One Christian's Perspective on Trials and Other Aspects of American Life

November 5, 2013

Every year since 2002, this date has come with very poignant memories. My precious dad, Bob Whitcomb, entered the eternal presence of Jesus on November 5, 2002. I was working at the election polls when my husband came to tell me that my dad was with the Lord. As I open the polls today, November 5, 2013, I remember that my dad was a proud patriot. He was a veteran of WWII and the Korean War, and I have as one of my most prized possessions his VFW hat. My dad had a flagpole at his last home in Wichita, Kansas, and he would raise the American flag daily and fly it proudly. He made sure we knew the proper way to fold the flag!

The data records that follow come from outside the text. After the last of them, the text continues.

(* ===== verification/ManifestEvents.v ===== *)
(** * Manifests received from a peer: [bitcord-core/src/api/event_processor/manifest_handler.rs]

    The answer to a [FetchManifest]: the manifest and the channels replace the local ones,
    the channel keys are unwrapped, the messages buffered during a rotation are replayed,
    the node store and the member list are brought up to date, the node announces itself
    and asks for the history it is missing. The replay runs while the task holds the lock
    on the buffers ([handle_channel_message true]). *)

From S2P Require Import Prelude Bytes Redb Routing Crypto Codec Model ClientState Store DhtNode Handler.
From S2P Require Import AppState ChannelEvents CommunityEvents.

Section manifest_events.
Context {T : Type} `{Crypto} `{Table T} `{NodeCodecs} `{HashOrder} `{UlidText} `{UlidParse} `{AddrText}.
Context `{Entropy} `{AppCodecs}.
Implicit Types w : World T.

(** ** Peers and channels *)

Definition register_peer (from community_id : string) (admin_pk : bytes) w : World T :=
  let list := peers_of community_id w in
  let list' :=
    if any (λ p, bool_decide (ps_peer_id p = from)) list then list
    else list ++ [mkPeerSummary from [] None false 0 (bool_decide (hex admin_pk = from)) community_id] in
  upd (λ a, set_connected_peers (<[community_id := list']> (app_connected_peers a)) a) w.

(** The received channels are stored; channels of the community that the manifest no longer
    lists are evicted. *)
Definition merge_channels (community_id : string) (live_ids : list string) (chs : list ChannelManifest)
    (known : gmap string ChannelManifest) : gmap string ChannelManifest :=
  filter (λ kc : string * ChannelManifest,
            ulid_to_string (ch_community_id kc.2) ≠ community_id ∨ kc.1 ∈ live_ids)
    (foldl (λ m ch, <[ulid_to_string (ch_id ch) := ch]> m) known chs).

Dad had a trememdous sense of humor! No one who met him would dispute that, and would remember Bob’s jokes and the way he expressed himself. As I watched the Green Bay Packers and Chicago Bears play Monday Night Football, I remembered how many times Dad would say, after a taxing Packer Sunday, “This is my last season in the NFL!” Earlier this year, after driving through a heavy Texas rainstorm, my son told me that he remembered how Grandpa always said that you should keep driving through rain, because you’ll eventually drive out of it. He shared this wisdom with the senior law firm partner with whom he was traveling, and the man concurred!

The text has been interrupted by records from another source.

(* ===== verification/Locks.v ===== *)
(** * The locks of the client, and the two queues between it and the network task

    The client's tables are behind asynchronous locks ([core/api/mod.rs]). Its methods and its
    event loop run at the same time; most of them take one lock at a time, and those that take
    one while they hold another are listed here with what they take. Commands go to the network
    task through a queue of 256 places, events come back through one of 512
    ([core/node/init.rs], [core/network/network_handle/mod.rs]); a sender waits while its queue
    is full. How Tokio hands over a lock is an interface, [LockPolicy]; [fifo] is the policy of
    its documentation. *)

From stdpp Require Import relations.
From S2P Require Import Prelude.

(** ** The locks of [AppState] *)

Inductive Lock :=
  | lk_identity_state | lk_config | lk_message_log | lk_connected_peers | lk_communities | lk_channels | lk_channel_keys | lk_dms | lk_dm_peers
  | lk_members | lk_bans | lk_pending_manifest_syncs | lk_actual_listen_addrs | lk_public_addr | lk_presence | lk_read_state
  | lk_hosting_passwords | lk_seed_connected_communities | lk_previous_channel_keys | lk_seed_fingerprints | lk_pending_rotation_messages.
#[export] Instance lock_eq_dec : EqDecision Lock.
Proof. solve_decision. Defined.
Inductive Mode := Shared | Exclusive.
#[export] Instance mode_eq_dec : EqDecision Mode.
Proof. solve_decision. Defined.

(** What a task does that another one can wait for. *)
Inductive Action := Acquire (l : Lock) (m : Mode) | Release (l : Lock) | SendCommand.

(** The body of a block that a guard opens. *)
Definition guarded (l : Lock) (m : Mode) (body : list Action) : list Action := Acquire l m :: body ++ [Release l].
#[local] Notation read l := (guarded l Shared).
#[local] Notation write l := (guarded l Exclusive).

(** ** Where the code holds one lock and waits for something else *)

(** [channel_handler.rs]: the key of a message, and the previous one when it does not open it. *)
Definition lookup_keys : list Action := read lk_channel_keys (read lk_previous_channel_keys []).
(** [channel_rotate_key], and the handlers of a new channel key. *)
Definition replace_keys : list Action := write lk_channel_keys (write lk_previous_channel_keys []).
(** [handle_community_joined]. *)
Definition joined_placeholder : list Action := write lk_communities (write lk_pending_manifest_syncs []).
(** [handle_member_joined], for a channel, and [handle_manifest_received], for all of them: a
    channel with a new wrapped key is broadcast while the table is locked. *)
Definition wrap_and_send (sends : nat) : list Action := write lk_channels (replicate sends SendCommand).
(** [NewListenAddr]: once per address that is publicly routable. *)
Definition record_listen_addr (routable : nat) : list Action :=
  write lk_actual_listen_addrs (mjoin (replicate routable (write lk_public_addr []))).
(** [we_are_seed], and the checks and listings that ask it while they hold the communities. *)
Definition we_are_seed_locks (listening : bool) : list Action :=
  read lk_public_addr [] ++ (if listening then read lk_actual_listen_addrs [] else []).
Definition require_seed_locks (listening asked : bool) : list Action :=
  read lk_communities (we_are_seed_locks listening ++ (if asked then read lk_seed_connected_communities [] else [])).
Definition community_list_locks : list Action :=
  read lk_communities (read lk_seed_connected_communities (read lk_public_addr [] ++ read lk_actual_listen_addrs [])).
Definition community_get_locks (listening : bool) : list Action :=
  read lk_communities (read lk_seed_connected_communities (we_are_seed_locks listening)).
Definition channel_list_locks : list Action := read lk_channels (read lk_communities []).
Definition identity_get_locks : list Action := read lk_identity_state (read lk_public_addr []).
Definition may_announce : list Action := read lk_channels (read lk_members []).
Definition member_list_locks : list Action := read lk_members (read lk_presence []).
Definition may_change_role : list Action := read lk_members (read lk_communities []).

(** [handle_channel_message] when no key opens the message: the buffers are locked to keep it. *)
Definition buffer_again : list Action := write lk_pending_rotation_messages [].
(** [handle_manifest_received] replays the buffered messages of a channel, each a call of
    [handle_channel_message], while it holds the lock on the buffers; then it may ask another
    peer. *)
Definition replayed (pieces : list (list Action)) (retry : bool) : list Action :=
  write lk_pending_rotation_messages (mjoin pieces ++ if retry then read lk_connected_peers [] ++ [SendCommand] else []).

(** [bootstrap_network]: for each community the commands it sends, and then one per channel. *)
Definition bootstrap_community (fetches dials : nat) : list Action :=
  read lk_connected_peers [] ++ replicate fetches SendCommand ++ [SendCommand] ++
  read lk_actual_listen_addrs [] ++ read lk_public_addr [] ++ replicate dials SendCommand.
Definition bootstrap_network_locks (per_community : list (nat * nat)) (n_channels : nat) : list Action :=
  read lk_config (read lk_communities (read lk_channels (read lk_hosting_passwords (read lk_seed_fingerprints
    (write lk_pending_manifest_syncs
       (mjoin ((λ c, bootstrap_community c.1 c.2) <$> per_community) ++ replicate n_channels SendCommand)))))).

(** [handle_peer_connected]: of a community that is [known] a fresh manifest is asked for, then the
    mailbox, then what the client administers is published again, one command each. *)
Definition peer_connected_reads (known dht : bool) : list Action :=
  read lk_communities [] ++ write lk_connected_peers [] ++ read lk_communities [] ++
  (if known then write lk_pending_manifest_syncs [] ++ [SendCommand] else []) ++ [SendCommand] ++
  (if dht then read lk_communities [] else []) ++
  read lk_communities [] ++ read lk_channels [] ++ read lk_members [].
Definition peer_connected_locks (known dht : bool) (publishes : nat) : list Action :=
  peer_connected_reads known dht ++ replicate publishes SendCommand.

(** What the methods and handlers are made of, besides: a table locked alone, a command sent. *)
Inductive basic : list Action → Prop :=
  | basic_lock l m : l ≠ lk_pending_rotation_messages → basic (guarded l m [])
  | basic_send : basic [SendCommand]
  | basic_lookup_keys : basic lookup_keys
  | basic_replace_keys : basic replace_keys.
Inductive replay_piece : list Action → Prop :=
  | replay_basic p : basic p → replay_piece p
  | replay_buffer_again : replay_piece buffer_again.
Inductive event_piece : list Action → Prop :=
  | event_basic p : basic p → event_piece p
  | event_pending : event_piece (write lk_pending_rotation_messages [])
  | event_joined_placeholder : event_piece joined_placeholder
  | event_wrap_and_send n : event_piece (wrap_and_send n)
  | event_record_listen_addr n : event_piece (record_listen_addr n)
  | event_replayed ps retry : Forall replay_piece ps → event_piece (replayed ps retry).
Inductive method_piece : list Action → Prop :=
  | method_basic p : basic p → method_piece p
  | method_require_seed a b : method_piece (require_seed_locks a b)
  | method_we_are_seed a : method_piece (we_are_seed_locks a)
  | method_community_list : method_piece community_list_locks
  | method_community_get a : method_piece (community_get_locks a)
  | method_channel_list : method_piece channel_list_locks
  | method_identity_get : method_piece identity_get_locks
  | method_may_announce : method_piece may_announce
  | method_member_list : method_piece member_list_locks
  | method_may_change_role : method_piece may_change_role.
Definition made_of (piece : list Action → Prop) (p : list Action) : Prop := ∃ ps, Forall piece ps ∧ p = mjoin ps.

In 2013, our family equalled the record for “family additions”. In 2011, three were added by marriage and one by birth. In 2013, 4 new babies were added to this expanding Whitcomb-Nelson-Clark-Frick-Hassell-Conner family! Incredibly, since Dad left us, we’ve added 12 new members to his legacy! Whether it’s in the profound wisdom Dad shared with us, or in one of his very practical “sayings”, he’s always with us and can make us both laugh and cry in the same moment. Dad would have loved his 6 great-grandchildren, bouncing them and singing (off-key!) Pony Boy or the ever-popular Bumble-Bee tummy tickle (I did that with my grandson this spring and he smiled at me!). I admit I don’t know exactly how heaven works, but I often wonder how much God allows our loved ones to see what’s going on in the lives of their earthly loved ones. Today, as we remember with love and thankfulness this godly man who influenced us so greatly, I am blessed with the memory of a daddy who loved his daughter enough to take her to Mayo Clinic to find a way for her to live with Crohn’s Disease… to let her go to college 700 miles away…and to have the faith that his God would indeed be able to care for his little girl even when he wasn’t there to “help”!

Robert Charles Whitcomb was, in many ways, an ordinary man, a man who worked hard and loved his family and his God. But to those of us us who knew him best, he was indeed a remarkable man and one who we were very blessed to know, and one who we will always be grateful to God that we were able to call Husband, Father, and Grandpa.